DATA PROVIDED:
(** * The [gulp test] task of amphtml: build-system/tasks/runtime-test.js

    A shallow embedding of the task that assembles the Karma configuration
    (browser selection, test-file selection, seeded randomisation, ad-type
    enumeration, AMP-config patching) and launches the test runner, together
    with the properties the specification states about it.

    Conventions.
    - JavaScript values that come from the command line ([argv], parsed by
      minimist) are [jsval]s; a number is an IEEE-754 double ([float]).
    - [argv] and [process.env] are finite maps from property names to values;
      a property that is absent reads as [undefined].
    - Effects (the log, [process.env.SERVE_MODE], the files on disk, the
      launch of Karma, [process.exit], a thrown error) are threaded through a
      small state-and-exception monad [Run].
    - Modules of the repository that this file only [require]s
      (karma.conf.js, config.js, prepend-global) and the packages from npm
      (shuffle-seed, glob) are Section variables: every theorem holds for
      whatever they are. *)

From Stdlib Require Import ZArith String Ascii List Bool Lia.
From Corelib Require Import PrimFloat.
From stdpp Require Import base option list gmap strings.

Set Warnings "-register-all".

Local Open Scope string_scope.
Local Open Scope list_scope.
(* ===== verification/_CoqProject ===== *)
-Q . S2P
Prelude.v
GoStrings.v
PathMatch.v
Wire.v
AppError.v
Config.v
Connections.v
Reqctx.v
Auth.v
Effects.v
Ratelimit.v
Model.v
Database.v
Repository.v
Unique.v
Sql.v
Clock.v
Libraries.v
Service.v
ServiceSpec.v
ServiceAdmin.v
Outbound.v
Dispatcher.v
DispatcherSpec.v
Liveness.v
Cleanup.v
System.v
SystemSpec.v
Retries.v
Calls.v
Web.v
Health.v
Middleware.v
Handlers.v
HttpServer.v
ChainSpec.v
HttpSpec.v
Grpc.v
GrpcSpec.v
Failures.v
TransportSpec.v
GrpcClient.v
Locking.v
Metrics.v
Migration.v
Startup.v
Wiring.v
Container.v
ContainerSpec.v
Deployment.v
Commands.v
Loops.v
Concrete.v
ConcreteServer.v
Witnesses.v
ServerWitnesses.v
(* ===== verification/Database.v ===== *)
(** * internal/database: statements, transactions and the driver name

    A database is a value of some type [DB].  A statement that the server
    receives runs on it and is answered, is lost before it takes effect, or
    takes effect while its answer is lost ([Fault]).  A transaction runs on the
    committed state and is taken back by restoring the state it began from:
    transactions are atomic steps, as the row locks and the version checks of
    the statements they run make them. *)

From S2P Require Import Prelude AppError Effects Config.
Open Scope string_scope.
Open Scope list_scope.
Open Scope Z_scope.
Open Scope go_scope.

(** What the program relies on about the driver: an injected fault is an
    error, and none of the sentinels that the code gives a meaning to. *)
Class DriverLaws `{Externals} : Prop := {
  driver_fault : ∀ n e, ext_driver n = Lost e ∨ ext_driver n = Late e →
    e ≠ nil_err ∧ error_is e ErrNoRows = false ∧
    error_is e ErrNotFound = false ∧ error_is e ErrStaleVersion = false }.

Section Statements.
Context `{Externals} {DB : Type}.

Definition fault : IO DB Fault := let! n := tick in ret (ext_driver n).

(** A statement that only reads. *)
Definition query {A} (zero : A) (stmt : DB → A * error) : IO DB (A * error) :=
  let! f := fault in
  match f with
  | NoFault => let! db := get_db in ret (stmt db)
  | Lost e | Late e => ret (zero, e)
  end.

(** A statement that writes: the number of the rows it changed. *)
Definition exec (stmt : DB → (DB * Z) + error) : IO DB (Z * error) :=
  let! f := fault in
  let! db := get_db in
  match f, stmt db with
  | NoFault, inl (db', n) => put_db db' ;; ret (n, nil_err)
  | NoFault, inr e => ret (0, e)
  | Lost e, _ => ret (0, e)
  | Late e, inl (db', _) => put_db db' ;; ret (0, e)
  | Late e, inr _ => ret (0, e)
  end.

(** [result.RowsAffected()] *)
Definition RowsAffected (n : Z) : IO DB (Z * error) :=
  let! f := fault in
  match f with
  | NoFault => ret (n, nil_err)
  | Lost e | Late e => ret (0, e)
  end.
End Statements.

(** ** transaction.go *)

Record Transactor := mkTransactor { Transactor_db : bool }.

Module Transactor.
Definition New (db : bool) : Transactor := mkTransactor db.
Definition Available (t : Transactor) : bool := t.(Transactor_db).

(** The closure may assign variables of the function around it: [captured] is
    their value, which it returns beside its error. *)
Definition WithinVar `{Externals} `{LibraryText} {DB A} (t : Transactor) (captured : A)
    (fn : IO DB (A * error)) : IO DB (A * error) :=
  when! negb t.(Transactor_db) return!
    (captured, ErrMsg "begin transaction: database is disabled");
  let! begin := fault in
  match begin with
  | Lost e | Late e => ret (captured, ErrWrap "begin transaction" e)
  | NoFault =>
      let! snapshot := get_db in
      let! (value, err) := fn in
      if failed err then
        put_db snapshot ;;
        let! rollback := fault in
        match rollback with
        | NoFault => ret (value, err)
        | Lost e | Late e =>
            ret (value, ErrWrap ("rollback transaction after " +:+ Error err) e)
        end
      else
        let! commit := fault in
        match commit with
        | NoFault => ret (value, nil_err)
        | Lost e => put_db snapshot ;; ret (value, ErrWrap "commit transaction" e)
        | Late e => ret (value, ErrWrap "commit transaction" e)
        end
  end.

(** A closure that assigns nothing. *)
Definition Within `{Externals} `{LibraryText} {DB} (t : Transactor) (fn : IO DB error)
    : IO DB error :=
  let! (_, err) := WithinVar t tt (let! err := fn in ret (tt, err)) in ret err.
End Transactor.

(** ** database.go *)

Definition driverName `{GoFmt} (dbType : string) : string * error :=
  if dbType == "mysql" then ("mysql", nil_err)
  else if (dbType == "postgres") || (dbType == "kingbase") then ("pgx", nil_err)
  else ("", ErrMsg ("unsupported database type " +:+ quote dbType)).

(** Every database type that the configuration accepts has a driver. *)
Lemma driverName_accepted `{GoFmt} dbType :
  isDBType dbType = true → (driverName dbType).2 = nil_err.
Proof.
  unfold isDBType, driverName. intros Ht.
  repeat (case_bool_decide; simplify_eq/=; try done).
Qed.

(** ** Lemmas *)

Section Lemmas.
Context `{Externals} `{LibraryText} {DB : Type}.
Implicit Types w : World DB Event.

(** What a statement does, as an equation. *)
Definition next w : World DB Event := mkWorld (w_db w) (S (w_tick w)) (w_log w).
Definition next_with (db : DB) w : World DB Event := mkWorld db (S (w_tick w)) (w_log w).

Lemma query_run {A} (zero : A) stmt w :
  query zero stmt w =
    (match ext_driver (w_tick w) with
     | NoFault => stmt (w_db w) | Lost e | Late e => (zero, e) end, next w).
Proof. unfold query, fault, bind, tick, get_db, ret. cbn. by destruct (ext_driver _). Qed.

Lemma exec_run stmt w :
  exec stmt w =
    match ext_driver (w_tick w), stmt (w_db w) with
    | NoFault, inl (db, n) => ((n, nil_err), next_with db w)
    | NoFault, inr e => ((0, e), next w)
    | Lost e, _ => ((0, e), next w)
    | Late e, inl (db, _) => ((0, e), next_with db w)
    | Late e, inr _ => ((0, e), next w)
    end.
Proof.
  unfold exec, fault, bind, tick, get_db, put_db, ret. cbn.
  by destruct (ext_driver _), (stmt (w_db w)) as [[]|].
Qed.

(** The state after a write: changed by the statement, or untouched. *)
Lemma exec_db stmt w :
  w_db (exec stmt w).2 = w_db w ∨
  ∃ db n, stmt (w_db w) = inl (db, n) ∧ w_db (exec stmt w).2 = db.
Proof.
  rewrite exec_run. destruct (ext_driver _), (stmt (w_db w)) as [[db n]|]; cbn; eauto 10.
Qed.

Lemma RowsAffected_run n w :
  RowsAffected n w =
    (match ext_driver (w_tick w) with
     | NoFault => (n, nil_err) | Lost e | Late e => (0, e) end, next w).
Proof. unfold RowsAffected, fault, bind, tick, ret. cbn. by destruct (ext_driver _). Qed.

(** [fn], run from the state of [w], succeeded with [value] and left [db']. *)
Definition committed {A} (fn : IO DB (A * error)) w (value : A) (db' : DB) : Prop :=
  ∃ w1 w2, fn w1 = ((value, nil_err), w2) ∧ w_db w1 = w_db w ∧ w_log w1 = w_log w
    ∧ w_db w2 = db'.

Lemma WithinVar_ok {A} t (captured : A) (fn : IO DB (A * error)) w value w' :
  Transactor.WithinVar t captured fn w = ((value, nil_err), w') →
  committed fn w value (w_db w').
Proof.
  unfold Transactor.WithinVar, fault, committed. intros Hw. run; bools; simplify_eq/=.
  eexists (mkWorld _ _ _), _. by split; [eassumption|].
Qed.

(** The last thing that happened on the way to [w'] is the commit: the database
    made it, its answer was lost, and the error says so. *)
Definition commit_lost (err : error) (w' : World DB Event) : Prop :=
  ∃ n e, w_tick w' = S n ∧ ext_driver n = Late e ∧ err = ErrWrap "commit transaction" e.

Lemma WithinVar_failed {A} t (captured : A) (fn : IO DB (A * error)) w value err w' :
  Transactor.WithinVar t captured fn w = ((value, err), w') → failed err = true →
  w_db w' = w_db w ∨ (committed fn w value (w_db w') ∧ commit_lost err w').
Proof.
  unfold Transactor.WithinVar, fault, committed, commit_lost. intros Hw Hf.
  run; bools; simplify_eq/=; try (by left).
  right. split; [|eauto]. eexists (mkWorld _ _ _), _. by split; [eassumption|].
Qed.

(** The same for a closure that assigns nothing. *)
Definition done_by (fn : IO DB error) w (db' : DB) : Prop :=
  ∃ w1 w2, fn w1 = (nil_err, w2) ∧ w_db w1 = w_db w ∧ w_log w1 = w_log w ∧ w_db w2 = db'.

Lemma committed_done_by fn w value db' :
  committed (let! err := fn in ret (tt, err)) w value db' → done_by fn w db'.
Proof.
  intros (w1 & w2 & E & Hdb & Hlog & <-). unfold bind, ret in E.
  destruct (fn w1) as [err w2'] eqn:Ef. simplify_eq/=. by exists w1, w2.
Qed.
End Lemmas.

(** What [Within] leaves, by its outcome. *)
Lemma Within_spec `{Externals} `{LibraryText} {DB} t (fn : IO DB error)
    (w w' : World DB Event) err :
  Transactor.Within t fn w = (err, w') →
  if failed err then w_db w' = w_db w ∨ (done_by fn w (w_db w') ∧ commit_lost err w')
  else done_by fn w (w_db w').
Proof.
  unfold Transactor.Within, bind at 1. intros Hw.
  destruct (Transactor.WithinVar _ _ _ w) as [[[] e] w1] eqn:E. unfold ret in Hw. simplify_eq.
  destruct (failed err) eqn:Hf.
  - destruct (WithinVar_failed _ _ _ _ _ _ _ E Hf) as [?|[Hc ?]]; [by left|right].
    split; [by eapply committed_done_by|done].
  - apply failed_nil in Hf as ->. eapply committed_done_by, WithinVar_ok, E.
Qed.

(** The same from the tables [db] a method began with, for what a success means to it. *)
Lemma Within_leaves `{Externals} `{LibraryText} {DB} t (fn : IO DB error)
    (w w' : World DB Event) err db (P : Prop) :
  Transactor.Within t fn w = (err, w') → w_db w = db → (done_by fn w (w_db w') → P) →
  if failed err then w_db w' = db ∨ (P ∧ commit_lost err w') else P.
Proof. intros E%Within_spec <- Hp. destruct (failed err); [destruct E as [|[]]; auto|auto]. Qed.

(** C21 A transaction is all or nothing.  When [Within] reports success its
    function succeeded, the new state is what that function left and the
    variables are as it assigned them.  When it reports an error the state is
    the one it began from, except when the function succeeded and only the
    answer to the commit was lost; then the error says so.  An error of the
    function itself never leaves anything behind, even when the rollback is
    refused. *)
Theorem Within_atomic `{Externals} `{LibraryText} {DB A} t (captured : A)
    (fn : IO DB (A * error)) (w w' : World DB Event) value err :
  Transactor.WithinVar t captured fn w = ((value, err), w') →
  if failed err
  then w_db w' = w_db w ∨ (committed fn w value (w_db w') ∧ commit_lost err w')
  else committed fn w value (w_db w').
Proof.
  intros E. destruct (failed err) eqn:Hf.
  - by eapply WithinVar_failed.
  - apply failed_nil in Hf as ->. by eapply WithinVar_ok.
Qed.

---

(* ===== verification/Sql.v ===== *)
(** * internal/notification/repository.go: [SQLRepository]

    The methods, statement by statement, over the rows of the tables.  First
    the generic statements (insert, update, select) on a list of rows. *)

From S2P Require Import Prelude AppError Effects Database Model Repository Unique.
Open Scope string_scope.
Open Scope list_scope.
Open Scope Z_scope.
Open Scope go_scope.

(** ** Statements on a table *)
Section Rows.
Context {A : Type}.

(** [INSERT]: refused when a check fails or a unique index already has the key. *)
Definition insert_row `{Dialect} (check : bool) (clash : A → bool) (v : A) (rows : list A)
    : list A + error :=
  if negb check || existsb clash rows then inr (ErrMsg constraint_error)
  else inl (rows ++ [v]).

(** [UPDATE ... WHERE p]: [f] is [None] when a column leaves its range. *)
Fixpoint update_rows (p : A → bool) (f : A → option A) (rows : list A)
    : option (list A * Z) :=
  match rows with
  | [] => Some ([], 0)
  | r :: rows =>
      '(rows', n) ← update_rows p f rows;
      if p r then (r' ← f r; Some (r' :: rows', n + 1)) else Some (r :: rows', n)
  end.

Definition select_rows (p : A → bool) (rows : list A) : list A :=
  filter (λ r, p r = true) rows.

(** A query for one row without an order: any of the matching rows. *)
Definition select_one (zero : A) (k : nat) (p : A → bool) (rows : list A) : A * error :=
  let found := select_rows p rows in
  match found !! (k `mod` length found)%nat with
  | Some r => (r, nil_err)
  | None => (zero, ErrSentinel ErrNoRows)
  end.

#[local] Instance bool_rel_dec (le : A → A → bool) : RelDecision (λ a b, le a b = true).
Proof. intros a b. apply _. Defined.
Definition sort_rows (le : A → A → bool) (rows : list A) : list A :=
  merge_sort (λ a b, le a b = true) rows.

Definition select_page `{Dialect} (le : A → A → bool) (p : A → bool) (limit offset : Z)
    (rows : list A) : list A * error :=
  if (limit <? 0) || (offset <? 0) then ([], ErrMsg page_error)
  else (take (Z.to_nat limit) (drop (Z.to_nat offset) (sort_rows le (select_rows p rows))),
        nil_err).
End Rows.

TO DO: Please filter the entries for the word "Model" and copy the lines that have it.

SOLUTION:
Model.v
From S2P Require Import Prelude AppError Effects Database Model Repository Unique.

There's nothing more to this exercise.